De longs silences en forme de plaies béantes, un dialogue impossible entre une mère et son fils. Les souvenirs : on était harkis, donc considérés comme français, alors les prénoms changeaient, on les francisait, on rajoutait du mensonge et un nouveau colonialisme, une nouvelle emprise à la tragédie.
Ce texte est foisonnant malgré sa brièveté car l’autrice évoque aussi l’histoire locale de l’industrie du textile, dont les soixante logements de la Cité de la Gare occupés par des harkis, certains n’ont pas oublié les camps de transit, de reclassement au sortir de la guerre. Et puis cette vocation comme toute trouvée : le tissage dans le sud de la France.

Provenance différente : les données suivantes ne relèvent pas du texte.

(** What hashing all inputs establishes: a look at each, and nothing lost of what
    the watcher reported meanwhile. *)
Lemma hash_all_spec paths clock reports s t hashes s' t' :
  HonestFs env tol -> sys_trusted env (s, t) ->
  hash_all env tol paths clock reports (s, t) = (Some hashes, (s', t')) ->
  (t <= t')%nat /\ hashes.*1 = paths /\
  Forall (fun e => looked_at t t' (NormalizedPath_new e.1) e.2) hashes /\
  sys_journal s' = journal_run (sys_journal s) (map Advance (arrived (length paths) reports)).
Proof.
  intros Hh. revert reports s t hashes. induction paths as [|p paths IH]; intros reports s t hashes Htr; cbn [hash_all fst snd].
  { intros [= <- <- <-]. split_and!; [done..|]. rewrite apply_batches_journal. f_equal. f_equal.
    destruct reports as [|b reports]; [done|]. cbn. by rewrite app_nil_r. }
  set (s0 := apply_batches _ s).
  assert (sys_trusted env (s0, t)) as Htr0 by by apply apply_batches_trusted.
  destruct (lookup_since env tol _ clock (s0, t)) as [[e|r] [s1 t1]] eqn:Hl; [done|].
  assert (normalize (NormalizedPath_new p) = NormalizedPath_new p) as Hnp by apply normalize_idem.
  pose proof (lookup_since_advances _ _ _ _ _ _ Hh Hnp Hl) as [Hj1 Ht1]. simpl in Hj1, Ht1.
  destruct (lookup_since_spec _ _ _ _ _ _ _ Hh Hnp Htr0 Hl) as [Htr1 Hserved].
  destruct (hash_all env tol paths clock (tail reports) (s1, t1)) as [more [s2 t2]] eqn:Hm.
  destruct more as [more|]; [|done]. intros [= <- <- <-].
  destruct (IH _ _ _ _ Htr1 Hm) as (Ht2 & Hfst & Hall & Hj2). split_and!; [lia| | |].
  - rewrite fmap_cons. by rewrite Hfst.
  - constructor.
    + destruct (Hserved r eq_refl) as [_ [[stamp Hs]|(m & u & _ & _ & _ & Hu & Hun)]].
      * apply (looked_at_weaken t t1); [lia..|]. left. by exists stamp.
      * right. by exists u.
    + eapply Forall_impl; [exact Hall|]. intros e. by apply looked_at_weaken.
  - rewrite Hj2, Hj1. unfold s0. rewrite apply_batches_journal, <- journal_run_app, <- map_app. cbn [length]. by rewrite arrived_cons.
Qed.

Cette pièce commence comme un préambule poétique, le décor est planté. Puis place aux protagonistes, aux descendants, aux blessures, aux incompréhensions sur le long terme. Les personnages se succèdent : une guide historique, des jeunes travaillant sur un exposé à propos de leur histoire familiale, des femmes dont l’une revient sur les terres de son enfance en raison d’un décès, après une longue fuite. Les témoignages furent notés, enregistrés, puis il a fallu laisser décanter, et s’inspirer de ces paroles recueillies pour écrire la pièce ici publiée. Mise en scène 2018, la version papier vient de sortir aux éditions L’espace d’un Instant, agrémentée d’une préface de Fadelha BENAMMAR-KOLY, témoignage fort et très émotionnel d’êtres dont l’identité a été volée ou transformée contre leur gré, travailleurs qui furent expulsés de chez eux puis rejetés dans leur pays d’adoption, parcours chaotique qui forcément a laissé des traces, il a fallu affronter les ombres. Leurs blessures, leurs espoirs perdus sont à découvrir dans cette pièce contemporaine, à cheval entre récit de vie, théâtre et poésie, un grand cru de L’espace d’un Instant.